Segment Open

(** C13: Any sequence of the operations of a worker on its batch and its local
    queue, within their capacities, returns what the specification on two
    lists returns and changes nothing else of the worker. *)
Theorem worker_queue_refines os x b l (H : holds x b l) (Hfit : tasks_fit (b, l) os = true) :
  wp (do_task_ops os) (fun rs x' => rs = (tasks_steps (b, l) os).2 /\
    holds x' (tasks_steps (b, l) os).1.1 (tasks_steps (b, l) os).1.2 /\ same_but_tasks x x') x.
Proof.
  revert x b l H Hfit; induction os as [|o os IH]; intros x b l H Hfit; simpl.
  - wp_go. split; [done|]. split; [done|]. by destruct x.
  - simpl in Hfit. apply andb_true_iff in Hfit as [[Hc Hb]%bool_decide_eq_true Hfit].
    apply wp_bind. eapply wp_mono; [by apply task_op_holds|]. intros r x1 (Hs & -> & H1).
    revert Hfit H1. destruct (tasks_step (b, l) o) as [[b1 l1] r1]. simpl. intros Hfit H1.
    apply wp_bind. eapply wp_mono; [by apply IH|]. intros rs x2 (-> & H2 & Hs2). wp_go.
    destruct (tasks_steps (b1, l1) os) as [[b2 l2] rs2]. simpl in *.
    split; [done|]. split; [done|]. rewrite Hs2, Hs. by destruct x, x1, x2.
Qed.

Lemma Worker_holds id : holds (Worker id) [] [].
Proof. split; simpl; try done. apply WorkStealingQueue.wsq_repr_empty. Qed.

Lemma worker_queue_refines_witness :
  wp (do_task_ops [OpYield 1%nat; OpSubmit 2%nat; OpPick; OpPick; OpPick]) (fun rs x' =>
    rs = [None; None; Some 1%nat; Some 2%nat; None] /\ holds x' [] [] /\
    same_but_tasks (Worker 0) x') (Worker 0).
Proof.
  exact (worker_queue_refines [OpYield 1%nat; OpSubmit 2%nat; OpPick; OpPick; OpPick]
           (Worker 0) [] [] (Worker_holds 0) eq_refl).
Defined.

(** The specification of picking a local task takes exactly the returned task
    out of the tasks of the worker, and finds nothing only when there is none.
    *)
Theorem next_task_takes_one b l :
  match next_task b l with
  | Some (t, (b', l')) => b ++ l ≡ₚ t :: b' ++ l' /\ Z.of_nat (length b') < BATCH_SIZE `max` Z.of_nat (length b)
  | None => b = [] /\ l = []
  end.
Proof.
  unfold next_task. destruct b as [|t b _] using rev_ind; simpl.
  - set (k := (length l - Z.to_nat BATCH_SIZE)%nat). destruct (drop k l) as [|t rest] eqn:Ed.
    + split; [done|]. apply (f_equal length) in Ed. rewrite length_drop in Ed.
      destruct l; [done|]. simpl in *. unfold k, BATCH_SIZE in *. simpl in *. lia.
    + split; [rewrite <- (take_drop k l) at 1; rewrite Ed; rewrite reverse_Permutation; solve_Permutation|].
      apply (f_equal length) in Ed. rewrite length_drop in Ed. simpl in Ed. rewrite length_reverse.
      unfold k, BATCH_SIZE in *. lia.
  - rewrite last_snoc, length_app, Nat.add_1_r. simpl. rewrite take_app_length.
    split; [solve_Permutation|lia].
Qed.

(** A task that yields while the batch has room is the next one its worker
    picks, whatever else is queued. *)
Theorem yield_picks_the_same_task x b l t (H : holds x b l) (Hb : Z.of_nat (length b) + 1 < BATCH_SIZE) :
  wp (push_batch t ;;; MaybeFlushBatch ;;; PickTask_local)
     (fun r x' => r = Some t /\ holds x' b l) x.
Proof.
  apply wp_bind. eapply wp_mono; [apply push_batch_holds; [exact H|lia]|]. intros [] x1 [H1 _].
  unfold MaybeFlushBatch. apply wp_assoc, wp_load_bind. simpl. rewrite (holds_count _ _ _ H1), length_app.
  simpl. destruct (Z.geb_spec (Z.of_nat (length b + 1)) BATCH_SIZE) as [Hge|_]; [lia|]. apply wp_ret_bind.
  eapply wp_mono; [by apply PickTask_local_holds|]. intros r x' [_ Hr].
  unfold next_task in Hr. rewrite last_snoc, length_app, Nat.add_1_r in Hr. simpl in Hr.
  by rewrite take_app_length in Hr.
Qed.

Lemma yield_picks_the_same_task_witness :
  wp (push_batch 5 ;;; MaybeFlushBatch ;;; PickTask_local)
     (fun r x' => r = Some 5%nat /\ holds x' [] []) (Worker 0).
Proof. apply (yield_picks_the_same_task (Worker 0) [] [] 5 (Worker_holds 0)). reflexivity. Defined.

(** ** The pools *)

Lemma wp_on_bind {A B} w (p : prog worker A) (g : A -> prog world B) Q v x :
  v_workers v !! w = Some x ->
  wp p (fun a x' => wp (g a) Q (wr workers (<[w := x']> (v_workers v)) v)) x ->
  wp (y <- on w p ;; g y) Q v.
Proof. intros Hx H. by eapply wp_zoom_at_bind; [apply _..|exact Hx|]. Qed.

Lemma wp_on {A} w (p : prog worker A) Q v x :
  v_workers v !! w = Some x ->
  wp p (fun a x' => Q a (wr workers (<[w := x']> (v_workers v)) v)) x -> wp (on w p) Q v.
Proof.
  intros Hx (a & x' & H & HQ). exists a, (wr workers (<[w := x']> (v_workers v)) v). split; [|done].
  by eapply (exec_zoom_at workers w whole).
Qed.

(** Reading a member. *)
Lemma wp_on_load_bind {A B} w (f : field worker B) (g : B -> prog world A) Q v x :
  v_workers v !! w = Some x -> wp (g (rd f x)) Q v -> wp (y <- on w (load f) ;; g y) Q v.
Proof.
  intros Hx H. eapply wp_on_bind; [exact Hx|]. apply wp_load. simpl.
  rewrite insert_id by done. by destruct v.
Qed.

(** The stacks [l] in the pool of a worker, the last one next. *)
Definition stacks (x : worker) (l : list (option Z)) : Prop :=
  w_stack_pool_count_ x = Z.of_nat (length l) /\ Z.of_nat (length l) <= STACK_POOL_SIZE /\
  length (w_stack_pool_ x) = Z.to_nat STACK_POOL_SIZE /\ take (length l) (w_stack_pool_ x) = l.

Lemma push_stack_ok x l s : stacks x l -> Z.of_nat (length l) < STACK_POOL_SIZE ->
  wp (push_stack s) (fun _ x' => stacks x' (l ++ [s])) x.
Proof.
  intros (H1 & H2 & H3 & H4) Hlt. unfold push_stack. apply wp_fetch_bind. unfold store_at.
  apply wp_act_last. simpl. unfold STACK_POOL_SIZE in *. rewrite H1, H3.
  rewrite (proj2 (Z.leb_le 0 _)), (proj2 (Z.ltb_lt _ _)) by lia. simpl. rewrite Nat2Z.id.
  unfold stacks. simpl. rewrite length_app, length_insert. simpl.
  rewrite i32_small by (unfold INT_MIN, INT_MAX; lia).
  split; [lia|]. split; [unfold STACK_POOL_SIZE; lia|]. split; [done|].
  rewrite Nat.add_1_r, (take_S_r _ _ s) by (apply list_lookup_insert_eq; lia).
  by rewrite take_insert_ge, H4 by lia.
Qed.

Lemma pop_stack_ok x l s : stacks x (l ++ [s]) ->
  wp pop_stack (fun r x' => r = s /\ stacks x' l) x.
Proof.
  intros (H1 & H2 & H3 & H4). unfold pop_stack. apply wp_fetch_bind. rewrite length_app in *. simpl in *.
  unfold load_at. apply wp_act_last. simpl. rewrite H1. rewrite (proj2 (Z.leb_le 0 _)) by lia.
  replace (Z.to_nat (Z.of_nat (length l + 1) - 1)) with (length l) by lia.
  assert (Hs : w_stack_pool_ x !! length l = Some s).
  { assert (E : take (length l + 1) (w_stack_pool_ x) !! length l = Some s)
      by (rewrite H4; by apply list_lookup_middle).
    rewrite lookup_take in E. by case_decide. }
  rewrite Hs. split; [done|]. unfold stacks, STACK_POOL_SIZE in *. simpl.
  rewrite i32_small by (unfold INT_MIN, INT_MAX; lia). split; [lia|]. split; [lia|]. split; [done|].
  rewrite <- (Nat.min_l (length l) (length l + 1)) at 1 by lia. rewrite <- take_take, H4.
  by rewrite take_app_length.
Qed.

(** A stack of the default size released to a pool with room is the next one
    acquired, with no call of mmap or munmap. *)
Theorem stack_pool_recycles v w x l top size (Hx : v_workers v !! w = Some x) (Hl : stacks x l)
    (Hroom : Z.of_nat (length l) < STACK_POOL_SIZE) (Hs : size <= DEFAULT_STACK_SIZE) :
  wp (ReleaseStack w (Some top) DEFAULT_STACK_SIZE ;;; AcquireStack w size)
     (fun r v' => r = Some top /\ v_vm_ v' = v_vm_ v /\
        exists x', v_workers v' !! w = Some x' /\ stacks x' l) v.
Proof.
  unfold ReleaseStack. apply wp_assoc. eapply wp_on_load_bind; [exact Hx|]. simpl.
  pose proof Hl as (H1 & _). rewrite H1, (proj2 (Z.ltb_lt _ _)) by done. simpl.
  eapply wp_on_bind; [exact Hx|]. eapply wp_mono; [by apply push_stack_ok|]. intros [] x1 Hl1.
  unfold AcquireStack. eapply wp_on_load_bind; [apply lookup_insert_eq|]. simpl.
  pose proof Hl1 as (H1' & _). rewrite H1', length_app. simpl.
  rewrite (proj2 (Z.ltb_lt 0 _)), (proj2 (Z.leb_le _ _)) by lia. simpl.
  eapply wp_on; [apply lookup_insert_eq|]. eapply wp_mono; [by eapply pop_stack_ok|].
  intros r x2 [-> Hl2]. split; [done|]. split; [done|]. exists x2. simpl. by rewrite lookup_insert_eq.
Qed.

(** A worker, alone. *)
Definition one_worker (x : worker) (m : Platform.vm) : world :=
  wr vm_ m (wr workers {[ 0%nat := x ]} (Scheduler 1 [])).

Lemma stack_pool_recycles_witness :
  wp (ReleaseStack 0 (Some 81920) DEFAULT_STACK_SIZE ;;; AcquireStack 0 4096)
     (fun r v' => r = Some 81920 /\ v_vm_ v' = Platform.Vm ∅ [] /\
        exists x', v_workers v' !! 0%nat = Some x' /\ stacks x' [])
     (one_worker (Worker 0) (Platform.Vm ∅ [])).
Proof.
  apply (stack_pool_recycles (one_worker (Worker 0) (Platform.Vm ∅ [])) 0 (Worker 0) [] 81920 4096);
    [reflexivity|by vm_compute|reflexivity|by vm_compute].
Defined.

(** A pooled stack handed out for a smaller size and released with that size
    is unmapped at the wrong address. *)
Theorem small_stack_release_is_undefined base x (Hf : Platform.fits base DEFAULT_STACK_SIZE)
    (Hl : stacks x [Some (Platform.top_of base DEFAULT_STACK_SIZE)]) :
  goes_wrong (s <- AcquireStack 0 4096 ;; ReleaseStack 0 s 4096)
    (one_worker x (Platform.Vm {[ base := Platform.stack_region base DEFAULT_STACK_SIZE ]} [])).
Proof.
  set (v := one_worker _ _). assert (Hx : v_workers v !! 0%nat = Some x) by done.
  eapply (wrong_bind _ _ _ (fun r v' => r = Some (Platform.top_of base DEFAULT_STACK_SIZE) /\
    v_vm_ v' = v_vm_ v /\ exists x', v_workers v' !! 0%nat = Some x' /\ stacks x' [])).
  { unfold AcquireStack. eapply wp_on_load_bind; [exact Hx|]. simpl.
    pose proof Hl as (H1 & _). rewrite H1. simpl. eapply wp_on; [exact Hx|].
    eapply wp_mono; [apply (pop_stack_ok x [] _ Hl)|]. intros r x' [-> Hx'].
    split; [done|]. split; [done|]. exists x'. simpl. by rewrite lookup_insert_eq. }
  intros r v' (-> & Hvm & x' & Hx' & H1 & _). simpl in H1. unfold ReleaseStack.
  eapply (wrong_bind _ _ _ (fun n v1 => n = 0 /\ v1 = v')).
  { eapply wp_on; [exact Hx'|]. apply wp_load. split; [done|]. rewrite insert_id by done. by destruct v'. }
  intros n v1 [-> ->]. simpl. apply (wrong_zoom vm_). simpl. rewrite Hvm.
  apply Platform.DeallocateStack_header_missing; [done|unfold Platform.PAGE_SIZE, DEFAULT_STACK_SIZE; lia..].
Qed.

Segment Closed

* [WHAT NEEDS TO BE DONE]:
Look above for the line containing "set (v := one_worker"; copy from it through the last line, exactly, and nothing more.

* [RESPONSE AREA]:
  set (v := one_worker _ _). assert (Hx : v_workers v !! 0%nat = Some x) by done.
  eapply (wrong_bind _ _ _ (fun r v' => r = Some (Platform.top_of base DEFAULT_STACK_SIZE) /\
    v_vm_ v' = v_vm_ v /\ exists x', v_workers v' !! 0%nat = Some x' /\ stacks x' [])).
  { unfold AcquireStack. eapply wp_on_load_bind; [exact Hx|]. simpl.
    pose proof Hl as (H1 & _). rewrite H1. simpl. eapply wp_on; [exact Hx|].
    eapply wp_mono; [apply (pop_stack_ok x [] _ Hl)|]. intros r x' [-> Hx'].
    split; [done|]. split; [done|]. exists x'. simpl. by rewrite lookup_insert_eq. }
  intros r v' (-> & Hvm & x' & Hx' & H1 & _). simpl in H1. unfold ReleaseStack.
  eapply (wrong_bind _ _ _ (fun n v1 => n = 0 /\ v1 = v')).
  { eapply wp_on; [exact Hx'|]. apply wp_load. split; [done|]. rewrite insert_id by done. by destruct v'. }
  intros n v1 [-> ->]. simpl. apply (wrong_zoom vm_). simpl. rewrite Hvm.
  apply Platform.DeallocateStack_header_missing; [done|unfold Platform.PAGE_SIZE, DEFAULT_STACK_SIZE; lia..].
Qed.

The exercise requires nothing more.